◆ Task requirements ◆
Take the entries below and give them back exactly. Leave out nothing.

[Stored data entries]

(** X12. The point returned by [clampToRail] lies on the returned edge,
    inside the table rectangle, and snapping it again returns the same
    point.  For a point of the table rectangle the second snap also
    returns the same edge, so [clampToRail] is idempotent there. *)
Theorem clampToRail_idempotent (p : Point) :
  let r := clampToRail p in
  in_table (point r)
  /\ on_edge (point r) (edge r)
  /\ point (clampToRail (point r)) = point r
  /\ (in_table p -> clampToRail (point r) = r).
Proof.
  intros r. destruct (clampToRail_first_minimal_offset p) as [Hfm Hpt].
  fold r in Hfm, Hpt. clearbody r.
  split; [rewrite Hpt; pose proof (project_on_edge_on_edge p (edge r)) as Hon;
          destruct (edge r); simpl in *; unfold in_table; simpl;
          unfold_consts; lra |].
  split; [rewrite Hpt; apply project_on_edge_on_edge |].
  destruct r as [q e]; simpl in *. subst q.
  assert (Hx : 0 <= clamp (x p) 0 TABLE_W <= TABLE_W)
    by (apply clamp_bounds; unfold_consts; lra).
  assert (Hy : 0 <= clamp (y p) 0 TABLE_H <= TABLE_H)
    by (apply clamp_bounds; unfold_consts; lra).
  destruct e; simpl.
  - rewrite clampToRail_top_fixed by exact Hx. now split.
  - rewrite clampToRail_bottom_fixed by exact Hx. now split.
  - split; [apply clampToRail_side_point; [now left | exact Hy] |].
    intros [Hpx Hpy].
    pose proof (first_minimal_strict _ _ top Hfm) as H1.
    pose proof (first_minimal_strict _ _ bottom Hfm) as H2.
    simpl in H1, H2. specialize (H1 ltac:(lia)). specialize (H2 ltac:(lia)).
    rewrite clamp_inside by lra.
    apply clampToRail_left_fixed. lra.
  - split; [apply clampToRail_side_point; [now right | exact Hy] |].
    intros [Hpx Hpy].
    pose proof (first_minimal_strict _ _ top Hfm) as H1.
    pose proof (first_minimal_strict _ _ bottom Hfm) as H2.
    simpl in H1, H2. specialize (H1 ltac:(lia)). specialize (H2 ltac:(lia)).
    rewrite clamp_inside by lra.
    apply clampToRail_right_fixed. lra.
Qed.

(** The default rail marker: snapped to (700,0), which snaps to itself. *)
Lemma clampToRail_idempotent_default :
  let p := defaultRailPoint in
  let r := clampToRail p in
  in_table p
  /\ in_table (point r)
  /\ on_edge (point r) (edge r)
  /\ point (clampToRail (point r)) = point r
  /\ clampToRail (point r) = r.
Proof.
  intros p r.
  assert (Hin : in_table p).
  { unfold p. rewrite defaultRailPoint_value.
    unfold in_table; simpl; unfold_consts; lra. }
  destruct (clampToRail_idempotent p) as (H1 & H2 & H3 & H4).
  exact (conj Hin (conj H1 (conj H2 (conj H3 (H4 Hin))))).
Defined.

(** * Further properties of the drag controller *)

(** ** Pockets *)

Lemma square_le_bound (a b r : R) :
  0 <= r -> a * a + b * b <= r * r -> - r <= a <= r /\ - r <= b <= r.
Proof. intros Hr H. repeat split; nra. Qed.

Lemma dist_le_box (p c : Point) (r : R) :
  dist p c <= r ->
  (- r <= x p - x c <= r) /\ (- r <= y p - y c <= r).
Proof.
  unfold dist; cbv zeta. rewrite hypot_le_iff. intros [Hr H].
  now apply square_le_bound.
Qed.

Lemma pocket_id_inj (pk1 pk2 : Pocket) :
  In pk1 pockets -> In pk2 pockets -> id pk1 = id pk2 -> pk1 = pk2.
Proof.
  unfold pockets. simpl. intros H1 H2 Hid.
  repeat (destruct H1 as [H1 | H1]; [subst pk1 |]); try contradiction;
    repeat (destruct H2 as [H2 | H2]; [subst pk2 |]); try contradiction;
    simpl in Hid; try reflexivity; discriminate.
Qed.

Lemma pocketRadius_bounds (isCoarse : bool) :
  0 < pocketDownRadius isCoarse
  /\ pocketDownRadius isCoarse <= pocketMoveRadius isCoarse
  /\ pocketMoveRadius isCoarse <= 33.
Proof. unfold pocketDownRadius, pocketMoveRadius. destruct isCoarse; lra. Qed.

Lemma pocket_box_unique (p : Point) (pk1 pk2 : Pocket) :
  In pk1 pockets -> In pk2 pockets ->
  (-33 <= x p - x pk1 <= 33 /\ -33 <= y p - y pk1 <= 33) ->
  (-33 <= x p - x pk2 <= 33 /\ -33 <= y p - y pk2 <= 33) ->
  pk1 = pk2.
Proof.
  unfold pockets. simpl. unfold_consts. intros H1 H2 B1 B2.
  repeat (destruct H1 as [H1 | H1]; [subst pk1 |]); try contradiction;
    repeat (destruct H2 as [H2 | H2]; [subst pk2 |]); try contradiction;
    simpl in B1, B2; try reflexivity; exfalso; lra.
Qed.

◆ Solution below ◆
(** X12. The point returned by [clampToRail] lies on the returned edge,
    inside the table rectangle, and snapping it again returns the same
    point.  For a point of the table rectangle the second snap also
    returns the same edge, so [clampToRail] is idempotent there. *)
Theorem clampToRail_idempotent (p : Point) :
  let r := clampToRail p in
  in_table (point r)
  /\ on_edge (point r) (edge r)
  /\ point (clampToRail (point r)) = point r
  /\ (in_table p -> clampToRail (point r) = r).
Proof.
  intros r. destruct (clampToRail_first_minimal_offset p) as [Hfm Hpt].
  fold r in Hfm, Hpt. clearbody r.
  split; [rewrite Hpt; pose proof (project_on_edge_on_edge p (edge r)) as Hon;
          destruct (edge r); simpl in *; unfold in_table; simpl;
          unfold_consts; lra |].
  split; [rewrite Hpt; apply project_on_edge_on_edge |].
  destruct r as [q e]; simpl in *. subst q.
  assert (Hx : 0 <= clamp (x p) 0 TABLE_W <= TABLE_W)
    by (apply clamp_bounds; unfold_consts; lra).
  assert (Hy : 0 <= clamp (y p) 0 TABLE_H <= TABLE_H)
    by (apply clamp_bounds; unfold_consts; lra).
  destruct e; simpl.
  - rewrite clampToRail_top_fixed by exact Hx. now split.
  - rewrite clampToRail_bottom_fixed by exact Hx. now split.
  - split; [apply clampToRail_side_point; [now left | exact Hy] |].
    intros [Hpx Hpy].
    pose proof (first_minimal_strict _ _ top Hfm) as H1.
    pose proof (first_minimal_strict _ _ bottom Hfm) as H2.
    simpl in H1, H2. specialize (H1 ltac:(lia)). specialize (H2 ltac:(lia)).
    rewrite clamp_inside by lra.
    apply clampToRail_left_fixed. lra.
  - split; [apply clampToRail_side_point; [now right | exact Hy] |].
    intros [Hpx Hpy].
    pose proof (first_minimal_strict _ _ top Hfm) as H1.
    pose proof (first_minimal_strict _ _ bottom Hfm) as H2.
    simpl in H1, H2. specialize (H1 ltac:(lia)). specialize (H2 ltac:(lia)).
    rewrite clamp_inside by lra.
    apply clampToRail_right_fixed. lra.
Qed.

(** The default rail marker: snapped to (700,0), which snaps to itself. *)
Lemma clampToRail_idempotent_default :
  let p := defaultRailPoint in
  let r := clampToRail p in
  in_table p
  /\ in_table (point r)
  /\ on_edge (point r) (edge r)
  /\ point (clampToRail (point r)) = point r
  /\ clampToRail (point r) = r.
Proof.
  intros p r.
  assert (Hin : in_table p).
  { unfold p. rewrite defaultRailPoint_value.
    unfold in_table; simpl; unfold_consts; lra. }
  destruct (clampToRail_idempotent p) as (H1 & H2 & H3 & H4).
  exact (conj Hin (conj H1 (conj H2 (conj H3 (H4 Hin))))).
Defined.

(** * Further properties of the drag controller *)

(** ** Pockets *)

Lemma square_le_bound (a b r : R) :
  0 <= r -> a * a + b * b <= r * r -> - r <= a <= r /\ - r <= b <= r.
Proof. intros Hr H. repeat split; nra. Qed.

Lemma dist_le_box (p c : Point) (r : R) :
  dist p c <= r ->
  (- r <= x p - x c <= r) /\ (- r <= y p - y c <= r).
Proof.
  unfold dist; cbv zeta. rewrite hypot_le_iff. intros [Hr H].
  now apply square_le_bound.
Qed.

Lemma pocket_id_inj (pk1 pk2 : Pocket) :
  In pk1 pockets -> In pk2 pockets -> id pk1 = id pk2 -> pk1 = pk2.
Proof.
  unfold pockets. simpl. intros H1 H2 Hid.
  repeat (destruct H1 as [H1 | H1]; [subst pk1 |]); try contradiction;
    repeat (destruct H2 as [H2 | H2]; [subst pk2 |]); try contradiction;
    simpl in Hid; try reflexivity; discriminate.
Qed.

Lemma pocketRadius_bounds (isCoarse : bool) :
  0 < pocketDownRadius isCoarse
  /\ pocketDownRadius isCoarse <= pocketMoveRadius isCoarse
  /\ pocketMoveRadius isCoarse <= 33.
Proof. unfold pocketDownRadius, pocketMoveRadius. destruct isCoarse; lra. Qed.

Lemma pocket_box_unique (p : Point) (pk1 pk2 : Pocket) :
  In pk1 pockets -> In pk2 pockets ->
  (-33 <= x p - x pk1 <= 33 /\ -33 <= y p - y pk1 <= 33) ->
  (-33 <= x p - x pk2 <= 33 /\ -33 <= y p - y pk2 <= 33) ->
  pk1 = pk2.
Proof.
  unfold pockets. simpl. unfold_consts. intros H1 H2 B1 B2.
  repeat (destruct H1 as [H1 | H1]; [subst pk1 |]); try contradiction;
    repeat (destruct H2 as [H2 | H2]; [subst pk2 |]); try contradiction;
    simpl in B1, B2; try reflexivity; exfalso; lra.
Qed.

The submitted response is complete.